TASK TO COMPLETE:
Top to bottom, give the entries again exactly as written.

SUPPLIED MATERIAL:
—————
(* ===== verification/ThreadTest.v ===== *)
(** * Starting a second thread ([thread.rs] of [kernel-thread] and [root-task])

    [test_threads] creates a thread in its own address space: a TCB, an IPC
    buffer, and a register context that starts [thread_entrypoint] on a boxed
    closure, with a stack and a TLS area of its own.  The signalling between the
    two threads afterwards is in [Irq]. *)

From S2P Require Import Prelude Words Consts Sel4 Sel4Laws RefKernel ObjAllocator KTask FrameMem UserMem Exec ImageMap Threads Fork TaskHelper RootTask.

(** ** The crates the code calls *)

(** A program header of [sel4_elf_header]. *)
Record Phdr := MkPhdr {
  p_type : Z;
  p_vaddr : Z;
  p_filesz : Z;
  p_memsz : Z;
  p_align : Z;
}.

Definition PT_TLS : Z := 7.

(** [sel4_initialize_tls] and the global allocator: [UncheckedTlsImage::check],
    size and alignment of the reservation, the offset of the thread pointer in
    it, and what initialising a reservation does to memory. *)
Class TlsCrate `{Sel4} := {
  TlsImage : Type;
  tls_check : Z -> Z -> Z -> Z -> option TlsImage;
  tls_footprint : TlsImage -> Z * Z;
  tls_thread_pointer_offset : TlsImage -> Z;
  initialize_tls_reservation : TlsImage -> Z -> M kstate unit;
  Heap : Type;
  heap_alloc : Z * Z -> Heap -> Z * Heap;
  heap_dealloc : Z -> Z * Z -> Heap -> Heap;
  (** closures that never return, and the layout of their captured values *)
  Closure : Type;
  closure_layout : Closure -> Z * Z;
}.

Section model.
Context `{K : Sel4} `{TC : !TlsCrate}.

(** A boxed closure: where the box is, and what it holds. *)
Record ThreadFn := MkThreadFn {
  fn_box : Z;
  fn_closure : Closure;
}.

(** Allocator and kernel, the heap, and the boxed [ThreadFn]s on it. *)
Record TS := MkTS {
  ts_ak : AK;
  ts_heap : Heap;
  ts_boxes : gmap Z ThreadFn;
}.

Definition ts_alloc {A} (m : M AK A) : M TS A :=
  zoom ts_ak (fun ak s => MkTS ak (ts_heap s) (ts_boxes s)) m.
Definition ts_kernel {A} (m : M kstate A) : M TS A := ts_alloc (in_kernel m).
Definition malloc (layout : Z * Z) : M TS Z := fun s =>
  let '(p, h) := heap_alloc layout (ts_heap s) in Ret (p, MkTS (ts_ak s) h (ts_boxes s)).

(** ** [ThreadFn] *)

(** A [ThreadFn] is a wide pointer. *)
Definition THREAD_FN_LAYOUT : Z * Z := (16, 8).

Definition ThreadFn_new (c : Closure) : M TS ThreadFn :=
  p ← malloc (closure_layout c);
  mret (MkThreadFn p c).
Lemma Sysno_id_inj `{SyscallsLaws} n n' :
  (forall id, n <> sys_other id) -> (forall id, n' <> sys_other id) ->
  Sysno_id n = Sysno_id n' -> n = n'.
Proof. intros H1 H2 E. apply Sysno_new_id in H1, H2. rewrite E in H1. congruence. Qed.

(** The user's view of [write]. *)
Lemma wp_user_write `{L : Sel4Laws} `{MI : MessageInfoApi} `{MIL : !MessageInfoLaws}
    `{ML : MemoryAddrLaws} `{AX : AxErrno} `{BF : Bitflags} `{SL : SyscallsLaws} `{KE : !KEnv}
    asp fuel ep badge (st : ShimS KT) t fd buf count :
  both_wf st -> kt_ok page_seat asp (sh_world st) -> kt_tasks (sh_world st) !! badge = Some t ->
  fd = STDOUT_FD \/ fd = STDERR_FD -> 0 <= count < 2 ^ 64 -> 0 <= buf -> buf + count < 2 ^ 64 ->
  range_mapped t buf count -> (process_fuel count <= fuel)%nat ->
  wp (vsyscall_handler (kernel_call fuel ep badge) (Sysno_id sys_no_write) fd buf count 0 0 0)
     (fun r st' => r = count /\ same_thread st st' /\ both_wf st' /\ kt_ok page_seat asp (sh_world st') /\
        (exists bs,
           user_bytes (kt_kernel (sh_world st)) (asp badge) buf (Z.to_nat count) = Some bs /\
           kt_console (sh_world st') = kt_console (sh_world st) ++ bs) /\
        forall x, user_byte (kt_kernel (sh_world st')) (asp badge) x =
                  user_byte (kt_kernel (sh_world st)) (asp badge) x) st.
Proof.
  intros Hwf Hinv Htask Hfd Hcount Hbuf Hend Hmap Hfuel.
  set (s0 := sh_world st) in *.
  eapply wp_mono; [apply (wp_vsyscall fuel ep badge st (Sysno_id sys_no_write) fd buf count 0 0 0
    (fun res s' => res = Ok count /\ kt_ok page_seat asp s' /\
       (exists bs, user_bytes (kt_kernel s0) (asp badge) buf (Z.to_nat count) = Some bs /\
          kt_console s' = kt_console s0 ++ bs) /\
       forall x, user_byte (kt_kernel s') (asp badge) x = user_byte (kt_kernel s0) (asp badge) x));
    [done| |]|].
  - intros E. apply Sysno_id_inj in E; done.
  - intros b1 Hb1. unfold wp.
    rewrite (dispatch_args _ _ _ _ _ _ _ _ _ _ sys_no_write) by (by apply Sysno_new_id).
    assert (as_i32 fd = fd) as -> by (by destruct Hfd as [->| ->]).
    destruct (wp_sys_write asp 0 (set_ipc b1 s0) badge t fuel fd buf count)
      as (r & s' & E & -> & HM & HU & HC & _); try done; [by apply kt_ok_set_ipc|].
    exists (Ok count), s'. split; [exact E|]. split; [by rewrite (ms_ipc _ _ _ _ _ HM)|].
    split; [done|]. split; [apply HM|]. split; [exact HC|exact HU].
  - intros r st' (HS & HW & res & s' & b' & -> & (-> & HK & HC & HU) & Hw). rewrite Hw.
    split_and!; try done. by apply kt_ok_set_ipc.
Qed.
—————
RESPONSE TO THE EXERCISE:
(* ===== verification/ThreadTest.v ===== *)
(** * Starting a second thread ([thread.rs] of [kernel-thread] and [root-task])

    [test_threads] creates a thread in its own address space: a TCB, an IPC
    buffer, and a register context that starts [thread_entrypoint] on a boxed
    closure, with a stack and a TLS area of its own.  The signalling between the
    two threads afterwards is in [Irq]. *)

From S2P Require Import Prelude Words Consts Sel4 Sel4Laws RefKernel ObjAllocator KTask FrameMem UserMem Exec ImageMap Threads Fork TaskHelper RootTask.

(** ** The crates the code calls *)

(** A program header of [sel4_elf_header]. *)
Record Phdr := MkPhdr {
  p_type : Z;
  p_vaddr : Z;
  p_filesz : Z;
  p_memsz : Z;
  p_align : Z;
}.

Definition PT_TLS : Z := 7.

(** [sel4_initialize_tls] and the global allocator: [UncheckedTlsImage::check],
    size and alignment of the reservation, the offset of the thread pointer in
    it, and what initialising a reservation does to memory. *)
Class TlsCrate `{Sel4} := {
  TlsImage : Type;
  tls_check : Z -> Z -> Z -> Z -> option TlsImage;
  tls_footprint : TlsImage -> Z * Z;
  tls_thread_pointer_offset : TlsImage -> Z;
  initialize_tls_reservation : TlsImage -> Z -> M kstate unit;
  Heap : Type;
  heap_alloc : Z * Z -> Heap -> Z * Heap;
  heap_dealloc : Z -> Z * Z -> Heap -> Heap;
  (** closures that never return, and the layout of their captured values *)
  Closure : Type;
  closure_layout : Closure -> Z * Z;
}.

Section model.
Context `{K : Sel4} `{TC : !TlsCrate}.

(** A boxed closure: where the box is, and what it holds. *)
Record ThreadFn := MkThreadFn {
  fn_box : Z;
  fn_closure : Closure;
}.

(** Allocator and kernel, the heap, and the boxed [ThreadFn]s on it. *)
Record TS := MkTS {
  ts_ak : AK;
  ts_heap : Heap;
  ts_boxes : gmap Z ThreadFn;
}.

Definition ts_alloc {A} (m : M AK A) : M TS A :=
  zoom ts_ak (fun ak s => MkTS ak (ts_heap s) (ts_boxes s)) m.
Definition ts_kernel {A} (m : M kstate A) : M TS A := ts_alloc (in_kernel m).
Definition malloc (layout : Z * Z) : M TS Z := fun s =>
  let '(p, h) := heap_alloc layout (ts_heap s) in Ret (p, MkTS (ts_ak s) h (ts_boxes s)).

(** ** [ThreadFn] *)

(** A [ThreadFn] is a wide pointer. *)
Definition THREAD_FN_LAYOUT : Z * Z := (16, 8).

Definition ThreadFn_new (c : Closure) : M TS ThreadFn :=
  p ← malloc (closure_layout c);
  mret (MkThreadFn p c).
Lemma Sysno_id_inj `{SyscallsLaws} n n' :
  (forall id, n <> sys_other id) -> (forall id, n' <> sys_other id) ->
  Sysno_id n = Sysno_id n' -> n = n'.
Proof. intros H1 H2 E. apply Sysno_new_id in H1, H2. rewrite E in H1. congruence. Qed.

(** The user's view of [write]. *)
Lemma wp_user_write `{L : Sel4Laws} `{MI : MessageInfoApi} `{MIL : !MessageInfoLaws}
    `{ML : MemoryAddrLaws} `{AX : AxErrno} `{BF : Bitflags} `{SL : SyscallsLaws} `{KE : !KEnv}
    asp fuel ep badge (st : ShimS KT) t fd buf count :
  both_wf st -> kt_ok page_seat asp (sh_world st) -> kt_tasks (sh_world st) !! badge = Some t ->
  fd = STDOUT_FD \/ fd = STDERR_FD -> 0 <= count < 2 ^ 64 -> 0 <= buf -> buf + count < 2 ^ 64 ->
  range_mapped t buf count -> (process_fuel count <= fuel)%nat ->
  wp (vsyscall_handler (kernel_call fuel ep badge) (Sysno_id sys_no_write) fd buf count 0 0 0)
     (fun r st' => r = count /\ same_thread st st' /\ both_wf st' /\ kt_ok page_seat asp (sh_world st') /\
        (exists bs,
           user_bytes (kt_kernel (sh_world st)) (asp badge) buf (Z.to_nat count) = Some bs /\
           kt_console (sh_world st') = kt_console (sh_world st) ++ bs) /\
        forall x, user_byte (kt_kernel (sh_world st')) (asp badge) x =
                  user_byte (kt_kernel (sh_world st)) (asp badge) x) st.
Proof.
  intros Hwf Hinv Htask Hfd Hcount Hbuf Hend Hmap Hfuel.
  set (s0 := sh_world st) in *.
  eapply wp_mono; [apply (wp_vsyscall fuel ep badge st (Sysno_id sys_no_write) fd buf count 0 0 0
    (fun res s' => res = Ok count /\ kt_ok page_seat asp s' /\
       (exists bs, user_bytes (kt_kernel s0) (asp badge) buf (Z.to_nat count) = Some bs /\
          kt_console s' = kt_console s0 ++ bs) /\
       forall x, user_byte (kt_kernel s') (asp badge) x = user_byte (kt_kernel s0) (asp badge) x));
    [done| |]|].
  - intros E. apply Sysno_id_inj in E; done.
  - intros b1 Hb1. unfold wp.
    rewrite (dispatch_args _ _ _ _ _ _ _ _ _ _ sys_no_write) by (by apply Sysno_new_id).
    assert (as_i32 fd = fd) as -> by (by destruct Hfd as [->| ->]).
    destruct (wp_sys_write asp 0 (set_ipc b1 s0) badge t fuel fd buf count)
      as (r & s' & E & -> & HM & HU & HC & _); try done; [by apply kt_ok_set_ipc|].
    exists (Ok count), s'. split; [exact E|]. split; [by rewrite (ms_ipc _ _ _ _ _ HM)|].
    split; [done|]. split; [apply HM|]. split; [exact HC|exact HU].
  - intros r st' (HS & HW & res & s' & b' & -> & (-> & HK & HC & HU) & Hw). rewrite Hw.
    split_and!; try done. by apply kt_ok_set_ipc.
Qed.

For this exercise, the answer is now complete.